Él retiró la mano y se abrió el pantalón. Su miembro apareció, duro y listo, la punta húmeda. Ella lo observó mientras se inclinaba sobre ella, colocando la punta en su entrada. Un momento se detuvo, sus miradas sumergidas la una en la otra, el silencio solo roto por su jadeante respiración.

La primera vez en el nuevo piso

Entonces penetró en ella, lentamente, centímetro a centímetro. Ella sintió cómo se abría camino a través de su estrechez, una sensación de plenitud que la dejó sin aliento. Su cuerpo se tensó, luego se relajó conscientemente, lo dejó ir más profundo, lo aceptó por completo. Una sensación profunda y cálida se extendió por su vientre, llenándola por completo. Él comenzó a moverse, un ritmo constante que la hizo gemir, sus manos aferradas a sus caderas, sus ojos cerrados, su boca abierta en un gemido silencioso.

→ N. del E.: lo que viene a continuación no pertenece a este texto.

(** X2.  A user configuration file that cannot be opened does not produce the
    report and the exit status 1 of lines 112-114: the handler reads
    [args.config], which the parser never defines, so the run raises
    AttributeError before anything else happens and the program exits with
    status -1.  This is for a file name that is not empty: the test of line
    107 is false for [-c ''], and the run then keeps the default
    configuration and opens no user file. *)
Theorem missing_user_configuration_attribute_error
        (tk : toolkit) (w : world) (c : command_line) (path : string)
        (ydef : yaml) (cdef : pydict) :
  opt_configuration_file c = Some path ->
  load_yaml w (default_configuration_path w) = Ok ydef ->
  to_defaultdict ydef = Ok cdef ->
  (path <> EmptyString ->
   fs w path = None ->
   run tk w (parse_args c) = (Raise (AttributeError "config"), [])
   /\ (opt_verbosity c <> 3%nat ->
       main tk w c = ((-1)%Z, [LogError "ERROR, UNEXPECTED EXCEPTION";
                               LogException (AttributeError "config")])))
  /\ (path = EmptyString ->
      load_configuration w (parse_args c) = (Ok cdef, [])
      /\ run tk w (parse_args c) = run_configured tk w (parse_args c) cdef).
Proof.
  intros Hp Hd Hc. split.
  - intros Hne Hfs.
    assert (He : is_empty path = false) by (destruct path; [contradiction | reflexivity]).
    assert (Hrun : run tk w (parse_args c) = (Raise (AttributeError "config"), [])).
    { unfold run, load_configuration. rewrite Hd. cbn [lift bind app].
      rewrite Hc. cbn [configuration_file parse_args]. rewrite Hp, He.
      unfold load_yaml at 1. rewrite He, Hfs. reflexivity. }
    split; [exact Hrun |].
    intros Hv. rewrite main_of_run by exact Hv. rewrite Hrun. reflexivity.
  - intros ->.
    assert (Hl : load_configuration w (parse_args c) = (Ok cdef, [])).
    { unfold load_configuration. rewrite Hd. cbn [lift bind app].
      rewrite Hc. cbn [configuration_file parse_args]. rewrite Hp. reflexivity. }
    split; [exact Hl |].
    unfold run. rewrite Hl, bind_pair, prepend_nil. reflexivity.
Qed.

Lemma missing_user_configuration_attribute_error_witness :
  run demo_tk demo_world
      (parse_args {| opt_configuration_file := Some "missing.yaml"; opt_mode := None;
                     opt_mean_f0 := None; opt_plot := false; opt_verbosity := 0;
                     arg_input_file := "in/a.f0"; arg_output_file := "out" |})
  = (Raise (AttributeError "config"), [])
  /\ load_configuration demo_world
       (parse_args {| opt_configuration_file := Some EmptyString; opt_mode := None;
                      opt_mean_f0 := None; opt_plot := false; opt_verbosity := 0;
                      arg_input_file := "in/a.f0"; arg_output_file := "out" |})
     = (Ok [("wavelet", wavelet_section)], []).
Proof.
  split.
  - refine (proj1 (proj1 (missing_user_configuration_attribute_error demo_tk demo_world
                     {| opt_configuration_file := Some "missing.yaml"; opt_mode := None;
                        opt_mean_f0 := None; opt_plot := false; opt_verbosity := 0;
                        arg_input_file := "in/a.f0"; arg_output_file := "out" |}
                     "missing.yaml" (YMap [("wavelet", wavelet_section)])
                     [("wavelet", wavelet_section)] _ _ _) _ _)).
    + reflexivity.
    + reflexivity.
    + reflexivity.
    + discriminate.
    + reflexivity.
  - refine (proj1 (proj2 (missing_user_configuration_attribute_error demo_tk demo_world
                     {| opt_configuration_file := Some EmptyString; opt_mode := None;
                        opt_mean_f0 := None; opt_plot := false; opt_verbosity := 0;
                        arg_input_file := "in/a.f0"; arg_output_file := "out" |}
                     EmptyString (YMap [("wavelet", wavelet_section)])
                     [("wavelet", wavelet_section)] _ _ _) _)); reflexivity.
Defined.

(** ** The entry point *)

(** X3.  The verbosity guard of line 240 uses [>] where the index needs [>=]:
    with exactly three [-v], [LEVEL[3]] raises IndexError, [run] is never
    started and the program exits with status -1; for every other count
    [run] is started and decides the exit status. *)
Theorem verbosity_three_index_error (tk : toolkit) (w : world) (c : command_line) :
  (opt_verbosity c = 3%nat ->
   main tk w c = ((-1)%Z, [LogError "ERROR, UNEXPECTED EXCEPTION";
                           LogException IndexError]))
  /\ (opt_verbosity c <> 3%nat ->
      main tk w c = exit_of_run (run tk w (parse_args c))).
Proof.
  split.
  - intros Hv. unfold main. cbn [verbosity parse_args]. rewrite Hv. reflexivity.
  - intros Hv. apply main_of_run. exact Hv.
Qed.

Ella arqueó las caderas para encontrarlo, cada embestida más profunda, más intensa. El sonido de sus cuerpos chocando, el crujido del plástico bajo ellos, el jadeo de su respiración llenó la habitación vacía. Ella sintió que se acercaba, el placer se acumulaba en lo más profundo de su vientre, una ola que amenazaba con romper. Él aceleró el ritmo, su respiración se volvió errática, y ella supo que él también estaba cerca.

«Correte conmigo», jadeó él, su voz apenas un susurro.

Ella asintió, sus dedos se clavaron en su espalda, y entonces la ola rompió, un orgasmo que la sacudió de la cabeza a los pies, que la hizo gritar su nombre mientras se contraía a su alrededor. Él la siguió un momento después, un gruñido escapó de su garganta mientras se corría dentro de ella, su cuerpo temblaba sobre el de ella.

Permanecieron abrazados, jadeando, el sudor pegajoso entre sus cuerpos. Él se apartó lentamente y se tumbó a su lado, atrayéndola hacia sí. Ella apoyó la cabeza en su pecho, escuchó los latidos de su corazón, sintió el ascenso y descenso de su respiración. La luz del sol se había desplazado, proyectando largas sombras a través de la habitación vacía.

«Bienvenida a casa», murmuró él, y ella sonrió contra su piel.